UNESCAP Economic Affairs Officer Shuvojit Banerjee said, however, that governments are not helpless in terms of addressing the crisis through greater social protection for citizens, reported Business Mirror.
Banerjee said social protection measures include those that help contain price increases; targeted assistance for the most vulnerable citizens; and the need to increase fiscal space for development spending.
“This cost-of-living crisis since the onset of the war in Ukraine in 2022, particularly for food and fuel, is eroding purchasing power of people in the region and exacerbating poverty and inequality concerns, which came to the fore with the breakout of the Covid-19 pandemic in 2020,” Banerjee said.
“Despite recent declines in inflation, high prices of essential goods and services continue to strain the livelihoods of the region’s poor and vulnerable, exacerbating poverty and inequality,” he also said.
In containing prices, Banerjee urged the provision of “timely and appropriately tight monetary policy” to prevent any spikes in inflation by anchoring inflation expectations.
The Bangko Sentral ng Pilipinas (BSP) recently reduced the country’s key policy rates by 25 basis points to 6.25 percent. BSP Governor Eli M. Remolona Jr. earlier said the reduction in policy rates will be “measured” and calibrated to prevent spikes in commodity prices, the newspaper reported.

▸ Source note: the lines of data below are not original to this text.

(* ===== verification/OutboundFacts.v ===== *)
(** * What the outbound interfaces send

    Every function of freerds/backend/outbound.c that marshals a well-formed
    message puts exactly the bytes of that message on the pipe, or reports a
    failure after a prefix of them.

    Both ends of a pipe: a call of a function of the outbound interface becomes
    the call of the same function of the interface behind the backend at the
    other end, with the message that the wire format carries, once per call and
    in the order of the calls. *)

From S2P Require Import Prelude WStream Message ClientMsg ServerMsg VarMsg SessionMsg WindowMsg.
From S2P Require Import MsgTable TableFacts Pipe Transport TransportFacts Queue Delivery Outbound.

Section Facts.
Context {W : WStream} {L : WStreamLaws W} {P : Pipe} {PL : PipeLaws P} {A : Type} {F : WindowOrder}.
Context (common0 : RDS_MSG_COMMON).
Abbreviation backend := (rdsBackend A).

(** The outbound stream is usable: its length does not exceed its block. *)
Definition usable (s : wStream) : Prop :=
  exists buf pos len, rep s buf pos len /\ (len <= length buf)%nat.

(** Nothing but the outbound side has changed. *)
Definition keeps_but_outbound (bk bk' : backend) : Prop :=
  ServerMode bk' = ServerMode bk /\ InboundStream bk' = InboundStream bk /\ app bk' = app bk /\
  inbound (hClientPipe bk') = inbound (hClientPipe bk).

(** [bytes] have been put on the pipe with status their number, or a proper
    prefix of them with status -1. *)
Definition sent (bytes : list Z) (bk : backend) (st : Z) (bk' : backend) : Prop :=
  keeps_but_outbound bk bk' /\ usable (OutboundStream bk') /\
  (st = Z.of_nat (length bytes) /\
     outbound (hClientPipe bk') = outbound (hClientPipe bk) ++ bytes \/
   st = -1 /\ exists k, (k < length bytes)%nat /\
     outbound (hClientPipe bk') = outbound (hClientPipe bk) ++ take k bytes).

(** The last step of every function: the buffer starts with the message. *)
Lemma write_out bk s buf pos len bytes :
  rep s buf pos len -> (len <= length buf)%nat -> take (length bytes) buf = bytes ->
  Z.of_nat (length bytes) < 2 ^ 31 ->
  exists st bk',
    ('(status, p) ← freerds_named_pipe_write (hClientPipe bk) (Stream_Buffer s) (Z.of_nat (length bytes));
     Some (status, set_outbound s (set_pipe p bk))) = Some (st, bk') /\ sent bytes bk st bk'.
Proof.
  intros Hs Hb Ht Hl. pose proof Hs as (-> & _ & _).
  assert (length bytes <= length buf)%nat.
  { apply (f_equal length) in Ht. rewrite length_take in Ht. lia. }
  destruct (named_pipe_write_spec (hClientPipe bk) buf (Z.of_nat (length bytes)))
    as (st & p & -> & Hi & Hc); [lia|lia|].
  rewrite Nat2Z.id in Hc. cbn [mbind option_bind]. do 2 eexists. split; [reflexivity|].
  split; [done|]. split; [by exists buf, pos, len|].
  cbn [hClientPipe set_outbound set_pipe]. rewrite Ht in Hc.
  destruct Hc as [(-> & Ho)|(-> & k & Hk & Ho)].
  - left. split; [apply i32_id; unfold is_i32; lia|done].
  - right. split; [done|]. exists k. split; [done|]. rewrite Ho. f_equal.
    rewrite <-Ht, take_take, Nat.min_l by lia. done.
Qed.

(** The outbound stream after the position has been reset and room has been
    made. *)
Lemma ensure_fresh s n :
  usable s -> 0 <= n ->
  exists buf len, rep (Stream_EnsureRemainingCapacity n (Stream_SetPosition 0 s)) buf 0 len /\
    n <= Z.of_nat (length buf) /\ (len <= length buf)%nat.
Proof.
  intros (buf & pos & len & Hs & Hb) Hn.
  pose proof (setpos_spec _ _ _ _ 0%nat Hs ltac:(lia)) as H0.
  destruct (ensure_spec _ _ _ _ n H0) as (buf' & len' & Hr & _ & Hc & _ & Hl); [lia|lia|lia|].
  exists buf', len'. split; [done|]. split; [lia|done].
Qed.

(** A dispatching writer that is framed, as both tables' writers are. *)
Lemma write_message_spec
    (wr : option wStream -> MSG msg_body -> option ((Z * MSG msg_body) * option wStream)) c m bk :
  (exists m0, wr None (Msg c m) = Some ((i32 (msg_length (sent_common c m)), m0), None) /\
    msg_length (common m0) = msg_length (sent_common c m) /\ msg_type (common m0) = msg_type c /\
    (forall s, wr (Some s) m0 = wr (Some s) (Msg c m))) ->
  writes (with_stream (fun s => wr s (Msg c m))) (wire_msg c m)
    (i32 (msg_length (sent_common c m)), Msg (sent_common c m) (norm_body m)) ->
  usable (OutboundStream bk) -> Z.of_nat (length (wire_msg c m)) < 2 ^ 31 ->
  exists st bk',
   (let s := Stream_SetPosition 0 (OutboundStream bk) in
    '((_, msg), _) ← wr None (Msg c m);
    let s := Stream_EnsureRemainingCapacity (msg_length (common msg)) s in
    '((_, msg), s) ← wr (Some s) msg;
    s ← s;
    '(status, p) ← freerds_named_pipe_write (hClientPipe bk) (Stream_Buffer s)
                     (msg_length (common msg));
    Some (status, set_outbound s (set_pipe p bk))) = Some (st, bk') /\
   sent (wire_msg c m) bk st bk'.
Proof.
  intros (m0 & E0 & Hl0 & _ & Hs0) Hw Hu Hlen.
  rewrite E0. cbv zeta. cbn [mbind option_bind]. rewrite Hl0, length_sent_common by lia.
  destruct (ensure_fresh (OutboundStream bk) (Z.of_nat (length (wire_msg c m))) Hu)
    as (buf & len & Hr & Hb & Hlb); [lia|].
  destruct (Hw _ buf 0%nat len Hr) as (s' & E & Hs'); [lia|].
  revert E. unfold with_stream. rewrite Hs0.
  destruct (wr (Some _) (Msg c m)) as [[[st m1] [s2|]]|]; cbn [mbind option_bind]; try done.
  intros [= -> -> ->]. cbn [common]. rewrite length_sent_common by lia.
  eapply write_out; [exact Hs'|rewrite length_splice; lia| |done].
  rewrite <-(Nat.add_0_l (length (wire_msg c m))), take_splice_end by lia. done.
Qed.

Lemma server_outbound_spec bk c m :
  ok_body m -> msg_type c = server_type m -> 0 <= server_type m -> usable (OutboundStream bk) ->
  Z.of_nat (length (wire_msg c m)) < 2 ^ 31 ->
  exists st bk', freerds_server_outbound_write_message bk (Msg c m) = Some (st, bk') /\
    sent (wire_msg c m) bk st bk'.
Proof.
  intros Hok Ht H0 Hu Hl.
  exact (write_message_spec freerds_server_message_write c m bk (server_message_size c m Hok Ht H0)
           (server_message_write_spec c m Hok Ht H0) Hu Hl).
Qed.

Lemma client_outbound_spec bk c m :
  client_table_body m -> ok_body m -> msg_type c = client_type m -> usable (OutboundStream bk) ->
  Z.of_nat (length (wire_msg c m)) < 2 ^ 31 ->
  exists st bk', freerds_client_outbound_write_message bk (Msg c m) = Some (st, bk') /\
    sent (wire_msg c m) bk st bk'.
Proof.
  intros H0 Hok Ht Hu Hl.
  exact (write_message_spec freerds_client_message_write c m bk (client_message_size c m H0 Hok Ht)
           (client_message_write_spec c m H0 Hok Ht) Hu Hl).
Qed.

(** The event functions do not ask for room: the stream must have it. *)
Definition roomy (n : Z) (s : wStream) : Prop :=
  exists buf pos len, rep s buf pos len /\ (len <= length buf)%nat /\ n <= Z.of_nat (length buf).

Definition event_header (t : Z) : RDS_MSG_COMMON := common (set_type t (set_msgFlags 0 (Msg common0 tt))).

(** The bytes of an event. *)
Definition event_bytes {B} (wr : writer B) `{E : !Encoder wr} (t : Z) (b : B) : list Z :=
  wire_header (out_common (event_header t) (Z.of_nat (length (wire (norm b)))) (wrect b)) ++
  wire (norm b).

(** An event that fits the stream leaves it as large as it was. *)
Lemma outbound_event_room {B} (wr : writer B) `{E : !Encoder wr} t (b : B) n bk :
  ok (wr := wr) b -> roomy n (OutboundStream bk) -> Z.of_nat (length (event_bytes wr t b)) <= n ->
  Z.of_nat (length (event_bytes wr t b)) < 2 ^ 31 ->
  exists st bk', outbound_event common0 wr t b bk = Some (st, bk') /\
    sent (event_bytes wr t b) bk st bk' /\ roomy n (OutboundStream bk').
Proof.
  intros Hok (buf & pos & len & Hs & Hlb & Hroom) Hn Hl. unfold outbound_event.
  assert (Z.of_nat (length (event_bytes wr t b)) =
          header_size (wrect b) + Z.of_nat (length (wire (norm b)))) as Hlen.
  { unfold event_bytes. rewrite length_app, Nat2Z.inj_add. by rewrite length_wire_out. }
  change (set_type t (set_msgFlags 0 (Msg common0 b))) with (Msg (event_header t) b).
  destruct (codec_size (event_header t) b Hok) as (m0 & E0 & _ & _ & Hs0). rewrite <-Hlen in E0.
  rewrite E0. cbn [mbind option_bind]. rewrite Hs0.
  pose proof (setpos_spec _ _ _ _ 0%nat Hs ltac:(lia)) as H0.
  destruct (codec_write (event_header t) b Hok _ buf 0%nat len H0) as (s' & E1 & Hs').
  { fold (event_bytes wr t b). lia. }
  revert E1. fold (event_bytes wr t b) in *. unfold with_stream.
  destruct (wr (Some _) (Msg (event_header t) b)) as [[[st m1] [s2|]]|]; cbn [mbind option_bind]; try done.
  intros [= -> -> ->].
  rewrite (u32_id (Z.of_nat _)), i32_id, u32_id by (unfold is_u32, is_i32; lia).
  destruct (write_out bk s' _ _ _ (event_bytes wr t b) Hs') as (st' & bk' & E2 & Hsent).
  { rewrite length_splice; lia. }
  { rewrite <-(Nat.add_0_l (length (event_bytes wr t b))), take_splice_end by lia. done. }
  { done. }
  exists st', bk'. split; [exact E2|]. split; [done|].
  destruct (freerds_named_pipe_write (hClientPipe bk) (Stream_Buffer s') _) as [[st2 p2]|]; [|done].
  injection E2 as _ <-. do 3 eexists. split; [exact Hs'|]. rewrite length_splice; lia.
Qed.

Lemma outbound_event_spec {B} (wr : writer B) `{E : !Encoder wr} t (b : B) bk :
  ok (wr := wr) b -> roomy (Z.of_nat (length (event_bytes wr t b))) (OutboundStream bk) ->
  Z.of_nat (length (event_bytes wr t b)) < 2 ^ 31 ->
  exists st bk', outbound_event common0 wr t b bk = Some (st, bk') /\
    sent (event_bytes wr t b) bk st bk'.
Proof.
  intros Hok Hr Hl. destruct (outbound_event_room wr t b _ bk Hok Hr ltac:(lia) Hl) as (st & bk' & E1 & Hs & _).
  by exists st, bk'.
Qed.
End Facts.

(** ** Calls through the pipe *)

Section Server.
Context {W : WStream} {L : WStreamLaws W} {P : Pipe} {PL : PipeLaws P} {F : WindowOrder}.
Context {A1 A2 : Type}.

(** The messages that [freerds_server_outbound_interface_new] has a function
    for and whose writer is not empty. *)
Definition proxied (m : msg_body) : Prop :=
  match m with
  | mLogonUser _ | mLogoffUser _ | mSuppressOutput _ | mWindowNewUpdate _
  | mSetPalette _ | mCacheGlyph _ | mGlyphIndex _ | mBeep _ | mReset _ => False
  | _ => True
  end.

(** The header after [msg->type = ...]. *)
Definition retype (c : RDS_MSG_COMMON) (m : msg_body) : RDS_MSG_COMMON :=
  mk_common (server_type m) (msg_length c) (msgFlags c) (rect c).

Lemma call_proxy (bk : rdsBackend A1) c m :
  proxied m ->
  call_server freerds_server_outbound_interface_new bk c m =
  freerds_server_outbound_write_message bk (Msg (retype c m) m).
Proof. intros Hm. destruct m; try (by destruct Hm); reflexivity. Qed.

(** A sequence of calls of the outbound interface; the sequence stops at a
    failed call. *)
Fixpoint call_all (bk : rdsBackend A1) (calls : list (RDS_MSG_COMMON * msg_body)) :
    option (bool * rdsBackend A1) :=
  match calls with
  | [] => Some (true, bk)
  | (c, m) :: calls' =>
      '(st, bk') ← call_server freerds_server_outbound_interface_new bk c m;
      if st <? 0 then Some (false, bk') else call_all bk' calls'
  end.

Definition message_of (call : RDS_MSG_COMMON * msg_body) : server_msg :=
  mk_server_msg (retype (fst call) (snd call)) (snd call).

(** A call whose message is well-formed and shorter than 2^31 bytes. *)
Definition callable (call : RDS_MSG_COMMON * msg_body) : Prop :=
  proxied (snd call) /\ ok_body (snd call) /\
  Z.of_nat (length (wire_msg (retype (fst call) (snd call)) (snd call))) < 2 ^ 31.

Section Sent.
Context (server : rdsServerInterface A2) (sl : server_locals) (common0 : RDS_MSG_COMMON).
#[local] Existing Instance server_protocol.

(** The bytes of a sequence of calls are the queue of their messages. *)
Definition call_bytes (calls : list (RDS_MSG_COMMON * msg_body)) : list Z :=
  concat (map (fun '(c, m) => wire_msg (retype c m) m) calls).

Lemma call_all_spec (bk : rdsBackend A1) calls :
  Forall callable calls -> usable (OutboundStream bk) ->
  exists ok_ bk', call_all bk calls = Some (ok_, bk') /\
    usable (OutboundStream bk') /\ keeps_but_outbound bk bk' /\
    if ok_ then outbound (hClientPipe bk') = outbound (hClientPipe bk) ++ call_bytes calls
    else exists k, (k < length (call_bytes calls))%nat /\
      outbound (hClientPipe bk') = outbound (hClientPipe bk) ++ take k (call_bytes calls).
Proof.
  intros Hall. revert bk. induction Hall as [|[c m] calls (Hp & Hok & Hl) _ IH]; intros bk Hu.
  - exists true, bk. cbn. rewrite app_nil_r. done.
  - cbn [call_all]. cbn [fst snd] in *. rewrite call_proxy by done.
    destruct (server_outbound_spec bk (retype c m) m Hok) as (st & bk1 & -> & Hk1 & Hu1 & Hcase);
      [done|destruct m; cbn in *; (lia || done)|done|done|].
    cbn [mbind option_bind]. unfold call_bytes. cbn [map concat]. fold (call_bytes calls).
    destruct Hcase as [(-> & Ho)|(-> & k & Hk & Ho)].
    + destruct (Z.ltb_spec (Z.of_nat (length (wire_msg (retype c m) m))) 0); [lia|].
      destruct (IH bk1 Hu1) as (ok_ & bk' & -> & Hu' & Hk' & Ho').
      exists ok_, bk'. split; [done|]. split; [done|]. split.
      { unfold keeps_but_outbound in *. destruct_and!. repeat split; congruence. }
      destruct ok_; [by rewrite Ho', Ho, (assoc_L (++))|]. destruct Ho' as (k & Hk & Ho').
      exists (length (wire_msg (retype c m) m) + k)%nat. rewrite length_app. split; [lia|].
      rewrite Ho', Ho, take_app_add'; [by rewrite (assoc_L (++))|done].
    + cbn. exists false, bk1. split; [done|]. split; [done|]. split; [done|]. exists k.
      rewrite length_app. split; [lia|]. rewrite take_app_le by lia. done.
Qed.

Lemma call_bytes_queue calls :
  call_bytes calls = wire_queue (Pr := server_protocol server sl common0) (map message_of calls).
Proof.
  unfold call_bytes, wire_queue. rewrite map_map. f_equal. apply map_ext. by intros [c m].
Qed.
End Sent.
End Server.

Banerjee also said targeting the most vulnerable can be done through measures such as food coupons and unemployment benefits to mitigate the immediate impacts of rising prices.
These programs, which require fiscal resources from the government, can be financed through the introduction of policies such as wealth taxes and improving efficiency in public spending.
A global study earlier found that 3.6 million people have over $5 million in wealth, with a combined wealth of $75.3 trillion and 183,300 households own over $50 million, for a combined wealth of $36.4 trillion. There are 2,660 billionaires with a total combined wealth of $13.76 trillion based on Forbes as of November 30, 2021.
“By prioritizing inclusive growth and equitable development, governments can mitigate the impact of high prices, safeguarding the well-being of their populations and promoting long-term prosperity,” Banerjee said.
Earlier, the latest study by TransUnion showed that Pinoys expect their spending on various household bills and loans to increase in the next three months.
The TransUnion survey results showed that nearly half of households have already cut back on their discretionary spending such as dining out, travel and entertainment in the second quarter.
In the second quarter, household final consumption expenditure grew 4.6 percent, the same rate posted in the first quarter. Outside of the pandemic, the rate is the slowest growth in household spending in 14 years.